How well is socialism working in Cyprus? The Financial Times explains what happened. (H/T ECM)
Excerpt:
International lenders agreed to a €10bn bailout of Cyprus early on Saturday morning after 10 hours of fraught negotiations, which included convincing Nicosia to seize €5.8bn from Cypriot bank deposits to help pay for the rescue, a first for any eurozone bailout.
However an emergency parliamentary session on Sunday to discuss the levy on bank savings was postponed until Monday, according to the Cyprus News Agency. Earlier, Cyprus president Nicos Anastasiades postponed an informal meeting of lawmakers also scheduled for Sunday morning.
The cash from Cypriot account holders will come in the form of a one-time 9.9 per cent levy on all deposits over €100,000 that will be slashed from their savings before banks reopen Tuesday, a day after a Cypriot holiday. An additional 6.75 per cent levy will be imposed on deposits below that level.
Cypriot finance minister Michalis Sarris said his government had already moved to ensure deposit holders could not make large withdrawals electronically before Tuesday’s open; Jörg Asmussen, a member of the European Central Bank executive board, said a portion of deposits equivalent to the levies would likely be frozen immediately.
[…]Mr Asmussen justified the measure by saying it broadened the number of people who will shoulder the burden of the bailout. Without the measures, he said, much of it would fall on Cypriot taxpayers; by going after all large deposit holders – many of whom are Russian or British – outsiders would help fund the rescue.
[…]While Jeroen Dijsselbloem, the Dutch finance minister who chairs the group of eurozone finance ministers that hashed out the deal in all-night talks, declined to categorically rule out hitting depositors in future bank bailouts, he insisted that it was not being currently considered for any other country.

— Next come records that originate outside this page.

Lemma free_inv h1 p live a : pool_inv h1 p live -> a ∉ owners p -> pool_inv (delete a h1) (ntg_free a p) live.
Proof.
  intros [I1 I2 I3 I4 I5 I6 I7 I8 I9 I10 I11] Ha. assert (Hne : forall x, x ∈ owners p -> a <> x) by (by intros x Hx ->).
  split; try done.
  - apply Forall_forall. intros b Hb. destruct (proj1 (Forall_forall _ _) I2 b Hb) as (H1 & H2). split; [|done]. cbn.
    rewrite lookup_delete_ne; [done|]. apply Hne, elem_of_app. left. by apply list_elem_of_fmap_2.
  - cbn. split.
    + intros x n [_ H]%lookup_delete_Some. by apply I4.
    + intros x n y m [_ H]%lookup_delete_Some [_ H']%lookup_delete_Some. by apply I4.
  - intros x Hx. cbn. rewrite !lookup_delete_ne by (by apply Hne). by apply I6.
  - intros x Hx. cbn. destruct (decide (x = a)) as [ -> |Hxa]; [by rewrite !lookup_delete_eq|]. rewrite !lookup_delete_ne by done. by apply I7.
  - eapply Forall_impl; [exact I8|]. intros r [H0 [H|[H1 H2]]]; (split; [done|]); [by left|]. right. split; [done|]. cbn.
    rewrite lookup_delete_ne; [done|]. apply Hne, elem_of_app. by right.
Qed.

Lemma reuse_spec k a ls ls' :
  a <> 0 -> reuse_large k a ls = Some ls' -> Permutation (regions_of ls') (a :: regions_of ls) /\ map lg_addr ls' = map lg_addr ls.
Proof.
  intros Ha. revert ls ls'. induction k as [|k IH]; intros [|l ls] ls'; cbn [reuse_large]; try done.
  destruct (Z.eqb_spec (lg_alloc l) 0) as [E|E].
  - intros [= <-]. unfold regions_of. cbn. rewrite E. cbn. by rewrite (proj2 (Z.eqb_neq a 0)) by done.
  - destruct (reuse_large k a ls) as [ls1|] eqn:E1; [|done]. cbn. intros [= <-]. destruct (IH _ _ E1) as [H1 H2].
    cbn [map]. rewrite H2. split; [|done]. unfold regions_of in *. cbn. rewrite (proj2 (Z.eqb_neq _ _) E). cbn. rewrite H1. apply Permutation_swap.
Qed.

(** What an allocation promises; the pool may take nodes of its own on the way. *)
Definition allocated (h0 : gmap Z Z) (align : bool) (size : Z) (p : pool) (live : list (Z * Z)) (a : Z) (p' : pool) : Prop :=
  pl_cleanup p' = pl_cleanup p /\
  if a =? 0 then pool_inv h0 p' live /\ map lg_addr (pl_large p') = map lg_addr (pl_large p)
  else 0 < a /\ (align = true -> a mod 8 = 0) /\
    exists nodes, pool_inv h0 p' ((a, size) :: nodes ++ live) /\ Forall (fun r => snd r = 16) nodes /\
      map lg_addr (pl_large p') = map fst nodes ++ map lg_addr (pl_large p).

Lemma piece_allocated h0 align size p live a p' : piece h0 align size p live a p' -> allocated h0 align size p live a p'.
Proof.
  intros [ [H1 H2] H3 _ (H4 & H5 & _)]. unfold allocated. rewrite (proj2 (Z.eqb_neq a 0)) by lia. split; [done|]. split; [done|]. split; [done|].
  exists []. split; [done|]. split; [constructor|]. by rewrite H4.
Qed.

(** A region of [malloc] for which a node is wanted. *)
Lemma region_ok h0 align n p live a :
  pool_inv h0 p live -> 0 < n -> malloc (pl_heap p) align n = Some a ->
  exists l p1, palloc_small malloc true 16 (hold a n p) = Some (l, p1) /\ pl_large p1 = pl_large p /\ pl_cleanup p1 = pl_cleanup p /\
    if l =? 0 then pool_inv h0 (ntg_free a p1) live
    else pool_inv h0 (set_pl_large (Large l a :: pl_large p1) p1) ((a, n) :: (l, 16) :: live).
Proof using A.
  intros I Hn E. destruct (malloc_heap _ _ n a (pv_heap _ _ _ I) Hn E) as [Hh Ha].
  assert (Hno : a ∉ owners p) by (intros H; destruct (pv_owned _ _ _ I a H) as [ [? H'] _]; congruence).
  assert (Ha0 : h0 !! a = None) by (by rewrite <-(pv_others _ _ _ I a Hno)).
  pose proof (hold_inv h0 p live a n I Hh Ha) as I1. assert (Ed : delete a (<[a := n]> h0) = h0) by (by apply delete_insert_id).
  destruct (palloc_small_ok (<[a := n]> h0) true 16 (hold a n p) live I1) as (l & p1 & E1 & H).
  { destruct (pv_max _ _ _ I). cbn. lia. }
  exists l, p1. split; [exact E1|]. destruct H as [ [ -> -> ]|[ [H1 _] H2 H3 (H4 & H5 & _)] ]; (split; [done|]); (split; [done|]).
  - cbn [Z.eqb]. rewrite <-Ed at 1. by apply free_inv.
  - rewrite (proj2 (Z.eqb_neq l 0)) by lia. rewrite <-Ed at 1. apply attach_inv; [done|by rewrite lookup_insert_eq| |].
    + unfold regions_of. cbn. destruct (malloc_ok _ _ _ _ E) as (Hp & _). by rewrite (proj2 (Z.eqb_neq a 0)) by lia.
    + constructor; [split; [by left|done] |]. apply (pv_nodes _ _ _ H2).
Qed.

Got that? Even Russian and British depositors are having their funds confiscated, and all electronic transfers have been frozen to stop them from getting their money out. My prediction is that anyone with any money in these poor-performing socialist countries will be pulling it out in the next few days. Property rights are not respected by European socialists – that’s the clear message to people who earn and save their money.